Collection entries
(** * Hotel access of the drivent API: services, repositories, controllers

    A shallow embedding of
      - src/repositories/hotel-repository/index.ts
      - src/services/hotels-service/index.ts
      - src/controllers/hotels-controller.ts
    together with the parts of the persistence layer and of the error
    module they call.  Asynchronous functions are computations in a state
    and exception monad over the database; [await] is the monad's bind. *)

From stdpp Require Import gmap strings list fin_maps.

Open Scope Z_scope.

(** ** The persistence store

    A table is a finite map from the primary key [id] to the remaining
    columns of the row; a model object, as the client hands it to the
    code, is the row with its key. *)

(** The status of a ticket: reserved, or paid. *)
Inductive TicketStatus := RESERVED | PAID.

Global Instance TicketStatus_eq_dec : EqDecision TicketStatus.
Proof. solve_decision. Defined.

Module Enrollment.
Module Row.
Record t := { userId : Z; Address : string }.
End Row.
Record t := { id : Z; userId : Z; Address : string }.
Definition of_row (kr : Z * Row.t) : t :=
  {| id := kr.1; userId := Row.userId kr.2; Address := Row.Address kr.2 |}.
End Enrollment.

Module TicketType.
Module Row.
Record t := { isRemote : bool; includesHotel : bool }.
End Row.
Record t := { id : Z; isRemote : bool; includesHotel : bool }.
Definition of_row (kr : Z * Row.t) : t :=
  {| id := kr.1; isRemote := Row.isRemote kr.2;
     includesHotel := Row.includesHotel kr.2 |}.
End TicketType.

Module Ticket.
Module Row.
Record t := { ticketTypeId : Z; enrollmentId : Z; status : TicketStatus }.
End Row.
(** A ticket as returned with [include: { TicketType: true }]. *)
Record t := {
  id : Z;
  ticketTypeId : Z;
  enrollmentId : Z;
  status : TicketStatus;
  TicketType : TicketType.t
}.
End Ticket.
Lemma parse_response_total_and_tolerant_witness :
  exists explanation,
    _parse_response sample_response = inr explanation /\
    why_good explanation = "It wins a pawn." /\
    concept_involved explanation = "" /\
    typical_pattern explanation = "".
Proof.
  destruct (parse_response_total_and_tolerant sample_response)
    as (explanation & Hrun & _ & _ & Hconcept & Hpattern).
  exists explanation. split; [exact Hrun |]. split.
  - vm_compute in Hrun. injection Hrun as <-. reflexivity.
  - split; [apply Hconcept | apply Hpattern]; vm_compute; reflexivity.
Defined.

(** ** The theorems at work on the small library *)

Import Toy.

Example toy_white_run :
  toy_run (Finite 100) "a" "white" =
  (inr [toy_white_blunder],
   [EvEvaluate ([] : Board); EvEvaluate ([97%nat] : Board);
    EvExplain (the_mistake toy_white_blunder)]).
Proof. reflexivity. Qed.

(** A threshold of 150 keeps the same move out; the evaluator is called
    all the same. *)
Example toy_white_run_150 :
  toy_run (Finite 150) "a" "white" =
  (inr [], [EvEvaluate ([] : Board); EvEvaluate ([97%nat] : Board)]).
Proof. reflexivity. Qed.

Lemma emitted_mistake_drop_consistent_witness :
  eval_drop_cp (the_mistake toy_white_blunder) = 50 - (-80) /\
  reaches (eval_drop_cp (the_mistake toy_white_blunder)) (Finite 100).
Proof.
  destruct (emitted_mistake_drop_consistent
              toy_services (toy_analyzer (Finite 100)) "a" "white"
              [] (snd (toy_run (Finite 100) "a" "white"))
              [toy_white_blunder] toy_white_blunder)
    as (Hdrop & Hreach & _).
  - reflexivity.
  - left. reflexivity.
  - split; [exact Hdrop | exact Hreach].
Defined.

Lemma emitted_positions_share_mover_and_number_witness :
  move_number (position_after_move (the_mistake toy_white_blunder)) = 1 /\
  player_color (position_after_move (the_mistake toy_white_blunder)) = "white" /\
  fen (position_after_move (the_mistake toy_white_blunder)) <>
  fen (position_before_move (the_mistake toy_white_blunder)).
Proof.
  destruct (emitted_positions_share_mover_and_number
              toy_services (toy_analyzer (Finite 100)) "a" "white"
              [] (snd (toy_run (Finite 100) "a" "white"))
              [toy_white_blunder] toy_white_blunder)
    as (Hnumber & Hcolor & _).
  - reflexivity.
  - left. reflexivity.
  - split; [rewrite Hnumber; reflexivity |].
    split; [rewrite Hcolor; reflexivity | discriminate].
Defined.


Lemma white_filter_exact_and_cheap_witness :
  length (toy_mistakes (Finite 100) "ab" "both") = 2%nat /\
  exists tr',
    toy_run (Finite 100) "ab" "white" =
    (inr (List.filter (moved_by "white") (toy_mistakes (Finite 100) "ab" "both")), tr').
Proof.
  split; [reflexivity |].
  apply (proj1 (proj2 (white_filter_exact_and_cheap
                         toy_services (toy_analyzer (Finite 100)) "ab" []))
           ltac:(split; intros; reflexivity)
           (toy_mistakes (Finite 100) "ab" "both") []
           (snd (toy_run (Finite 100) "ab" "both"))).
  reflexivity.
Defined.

TASK TO CARRY OUT: If a line of the data includes the word "Hrun", it counts; give how many lines do, as a bare number.

RESPONSE: 3